Trustees of the Oxford University Press Group Pension Scheme have made a new allocation to stressed debt, an asset class that is best suited to "fleet of foot" pension funds, experts say.

The majority of stressed and distressed debt opportunities resides within middle-market companies; 69 per cent of all stressed high-yield issuances had a notional size of $500m (£371.9m) or less, according to 2016 data from Bloomberg and investment firm Paamco.

The £590.9m scheme has made a number of investment changes over the past few years, including an increase in liability hedging during 2016.

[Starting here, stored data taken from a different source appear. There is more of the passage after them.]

Definition getp {A} (f : proc → A) : W A := gets (λ w, f (w_p w)).
Definition getsh {A} (f : shared → A) : W A := gets (λ w, f (w_sh w)).
Definition gete {A} (f : env → A) : W A := gets (λ w, f (w_env w)).
Definition modp (f : proc → proc) : W unit := modify (λ w, set_p (f (w_p w)) w).
Definition modsh (f : shared → shared) : W unit := modify (λ w, set_sh (f (w_sh w)) w).
Definition modmem (f : mem → mem) : W unit := modp (λ p, set_p_mem (f (p_mem p)) p).
Definition modctl (f : control → control) : W unit := modp (λ p, set_p_ctl (f (p_ctl p)) p).
Definition modsep (f : separation → separation) : W unit := modp (λ p, set_p_sep (f (p_sep p)) p).
Definition modpred (f : predictors → predictors) : W unit := modp (λ p, set_p_pred (f (p_pred p)) p).

Definition g_ : W strategy := gete e_strategy.
Definition ctl {A} (f : control → A) : W A := getp (λ p, f (p_ctl p)).
Definition my_worker_id : W Z := getp worker_id.
Definition current_iter : W Z := getp current_iteration.

(** ** Queues *)

Definition chan_get (s : shared) (c : chan) : option queue_t :=
  match c with
  | Ucvf i j => ucvf_queues s !! (i, j)
  | ToTryCommit i j => queues s !! (i, j)
  | ToCommit i => commit_queues s !! i
  | Reverse i => reverse_commit_queues s !! i
  end.

Definition chan_set (c : chan) (q : queue_t) (s : shared) : shared :=
  match c with
  | Ucvf i j => set_ucvf_queues (<[(i, j) := q]> (ucvf_queues s)) s
  | ToTryCommit i j => set_queues (<[(i, j) := q]> (queues s)) s
  | ToCommit i => set_commit_queues (<[i := q]> (commit_queues s)) s
  | Reverse i => set_reverse_commit_queues (<[i := q]> (reverse_commit_queues s)) s
  end.
(** A memory that agrees on the report buffer has the same reports. *)
Lemma reports_ext w w' wid : w_env w' = w_env w →
  (∀ k, 0 ≤ k < SIZEOF_VerMallocBuffer →
     let a := buf_elem (e_ver_malloc_buffer (w_env w)) wid + k in
     rd (p_mem (w_p w')) a = rd (p_mem (w_p w)) a) →
  reports w' wid = reports w wid ∧
  ∀ k ptr size heap, 0 ≤ k < PAGE_SIZE → report_is w wid k ptr size heap → report_is w' wid k ptr size heap.
Proof.
  intros Ee Hm. unfold reports, report_is, buf_index. rewrite Ee.
  set (e := buf_elem (e_ver_malloc_buffer (w_env w)) wid) in *.
  unfold SIZEOF_VerMallocBuffer, SIZEOF_VerMallocInstance in *. change PAGE_SIZE with 4096 in *. split.
  - apply load_ext. intros k Hk. simpl in Hk. rewrite <-Z.add_assoc. apply Hm. lia.
  - intros k ptr size heap Hk (<- & <- & <-).
    split_and!; apply load_ext; intros j Hj; simpl in Hj; rewrite <-!Z.add_assoc; apply Hm; lia.
Qed.

Lemma grown_reports w w' wid next : part_ok (chunk_of (ver_malloc_chunks (w_p w)) wid) →
  next ≤ hc_end (chunk_of (ver_malloc_chunks (w_p w)) wid) →
  buffer_apart w wid → grown (ver_part wid) next w w' → reports w' wid = reports w wid.
Proof.
  intros Hok Hn Hap [_ [_ Ee _ _] Hm]. apply reports_ext; [done|]. intros k Hk. simpl. apply Hm. simpl.
  intros b Hb. apply Hap; [done|]. destruct Hok. lia.
Qed.

(** Everything an allocation needs of the platform. *)
Record alloc_env (w : world) (wid : Z) : Prop := {
  ae_map : let c := chunk_of (ver_malloc_chunks (w_p w)) wid in can_map (w_env w) (hc_begin c) (hc_end c);
  ae_apart : buffer_apart w wid;
  ae_reports : 0 ≤ reports w wid < PAGE_SIZE }.

(** The page of a block lies in the part. *)
Lemma page_in_part c : part_ok c → hc_next c < hc_end c →
  hc_begin c ≤ Z.land (hc_next c) PAGE_MASK < hc_end c.
Proof.
  intros [Hb He Hm Hc Ha] Hlt. rewrite PAGE_MASK_spec by lia. change PAGE_SIZE with 4096 in *.
  Z.to_euclidean_division_equations. lia.
Qed.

There is potential for more opportunities to come up as interest rates rise

James Trask, LCP

It also implemented a currency-hedging mandate – hedging a portion of the US dollar, euro and yen exposure within its global equity and alternatives portfolio. This left it less exposed to the effects of sterling’s appreciation or depreciation on the scheme’s overseas assets.

A niche investment

In addition to derisking, the scheme turned its attention to a new stressed debt mandate, allocating 4 per cent of its portfolio to the JLP Credit Opportunity Cayman Fund in 2016. The funds were sourced from the scheme’s broad bonds manager.

In an update to members, the trustees explained that the scheme “introduced a new allocation to a niche area of the US bond market investing in companies whose debt had been classified as stressed, as assets appeared significantly undervalued in this area”.

Barbara Saunders, managing director, solutions, at P-Solve, said: “This is not likely to become a mainstream asset class, as the market is not large enough.”

She explained that stressed debt is driven more by market mispricing and is unlikely to remain in a scheme’s portfolio for long.

“When the markets get nervous, the price of very low-rated bonds falls disproportionately,” she explained.

Stressed bonds differ from their 'distressed' counterparts, meaning they have not defaulted yet, but there is a higher likelihood that they will. If they avoid default, the returns are outsized, and this more than compensates for the bonds that do default, especially when the prices are very low, she added.

Nimble schemes more able to access opportunities

As banks are no longer able to take this kind of risk the opportunity has become available to pension schemes, and as providers of capital they can take advantage, Saunders noted.

She said that stressed debt "will continue to be the preserve of funds that are more fleet of foot”.

Similarly, James Trask, investment partner at consulting firm LCP, noted that there are “funds out there with capital to deploy” and eager to invest in stressed debt when the opportunities arise.

Source: Oxford University Press Group Pension Scheme

He explained that when a company gets into trouble, a stressed-debt manager “would look to analyse that company, and if they feel that the stress is temporary and the company is going to recover, then there’s an opportunity there to buy the debt at cheap prices and wait for it to recover”.

Trask has not seen many pension fund allocations to stressed or distressed debt in recent years, particularly when it comes to European debt. Interest rates have been very low globally, so companies have not had too much trouble servicing their existing debt.

“It’s an area that pension schemes haven’t invested in much [recently]… but there is potential for more opportunities to come up as interest rates rise and more and more companies then struggle to service their debt,” he said.

What to look for in a stressed-debt manager

When seeking to invest in stressed debt, Trask said trustees must look for “patient deployment” in a fund manager.

He explained that one of the big risks when investing in the asset class is that the manager may not find any opportunities, or “worst of all… they feel compelled to put it into whatever comes up next”.

Chris Redmond, global head of credit and diversifying strategies at consultancy Willis Towers Watson, agreed. "There is limited supply of interesting stressed opportunities," he said.

In contrast, on the demand side, "a yield-starved investment community is willing and quick to jump on opportunities to earn higher yields" from stressed corporations. This creates "an unfavourable demand/supply dynamic", said Redmond.

Nevertheless, "there are likely a small number of skilled managers capable of delivering strong risk-adjusted [returns] in almost any environment", he added.

Redmond would typically expect schemes to fund an investment in stressed or distressed debt from their public equity and private markets portfolio. "In that context, stressed debt could be part of a move to improve diversification and thus reduce overall risk".

However, in general, he said that stressed debt would otherwise be viewed as a return-seeking investment.